While addressing a case wherethe High Court has declined to grant enhancement on the ground that the claimants fail to file cross appeal above observations are made. 29. The 1 st respondent is the driver of the offending vehicle and offending vehicle is owned by APSRTC and the negligence and 1 st respondent and claimant sustaining injuries due to accident are clear from the record. Therefore, the respondents No.1 and 2 before the learned MACT are liable to pay compensation. 30. In view of the discussions made and conclusions drawn, the claimant is entitled for compensation of Rs.7,16,000/- and the respondents are liable to pay the same jointly and severally. Point No.2 is answered accordingly. Point No.3 :- 31. In view of the reasons stated and the conclusions drawn under points 1 and 2, the compensation awarded by the learned Rs.6,61,000/- with interest @6% p.a. is fit to be modified and enhanced to Rs.7,16,000/- with interest @6% p.a.. Point No.3 is answered accordingly.
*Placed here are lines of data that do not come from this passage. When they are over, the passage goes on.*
(** * Loopix-style anonymous messaging: helpers, provider server and client

  A shallow embedding of the Go packages [helpers] (path sampling),
  [server] (the provider: registration, token authentication, inbox
  storage, pull delivery, the accept loop) and [client] (the client's
  accept loop), with the properties of the design document stated and
  settled against the code.

  Conventions.
  - A Go [[]byte] is a [list byte]; a Go [string] is a [string] (a
    sequence of 8-bit characters, so ["\xA2"] is the one-character
    string holding character 162).
  - A Go [error] is a value of type [error]; [nil] is [None] where an
    [error] is returned on its own, and the success side of a sum where
    it is returned next to a result.
  - A Go run-time panic is the [Panicked] constructor of [outcome]. *)

From Stdlib Require Import ZArith List.
From Stdlib.Strings Require Import String Ascii Byte.
From stdpp Require Import base option list sorting strings gmap fin_maps.

(** ** Go run-time basics *)

(** The Go [error] interface: a value that carries its message. *)
Inductive error : Type :=
| errorString (msg : string).

#[global] Instance error_eq_dec : EqDecision error.
Proof. solve_decision. Defined.

#[global] Instance byte_eq_dec : EqDecision byte := Byte.byte_eq_dec.

(** [err.Error()]. *)
Definition Error_ (e : error) : string :=
  match e with errorString msg => msg end.

(** The result of a call that may panic. *)
Inductive outcome (A : Type) : Type :=
| Returned (a : A)
| Panicked (msg : string).
Arguments Returned {A} a.
Arguments Panicked {A} msg.

Definition outcome_bind {A B} (m : outcome A) (k : A → outcome B) : outcome B :=
match m with
| Returned a => k a
| Panicked msg => Panicked msg
end.

(** ** Package [helpers] *)
Module helpers.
Point No.4: 30. In view of the above discussion and the conclusions drawn under points 1 to 3, in the result, appeal is dismissed. [i] However, the compensation awarded by the learned MACT at Rs.6,61,000/- with interest @6% p.a. under the impugned decree and order dated 12.06.2018 is modified and enhanced to Rs.7,16,000/- with interest @6% p.a. from the date of petition till the date of realization. [ii] The claimant/petitioner shall pay the Court fee for the enhanced part of compensation, before the learned MACT. [iii] The claimant/petitioner is entitled to withdraw the amount at once, on deposit. [iv] No costs in the facts and circumstances. As a sequel, miscellaneous petitions, if any, pending in this appeal shall stand closed.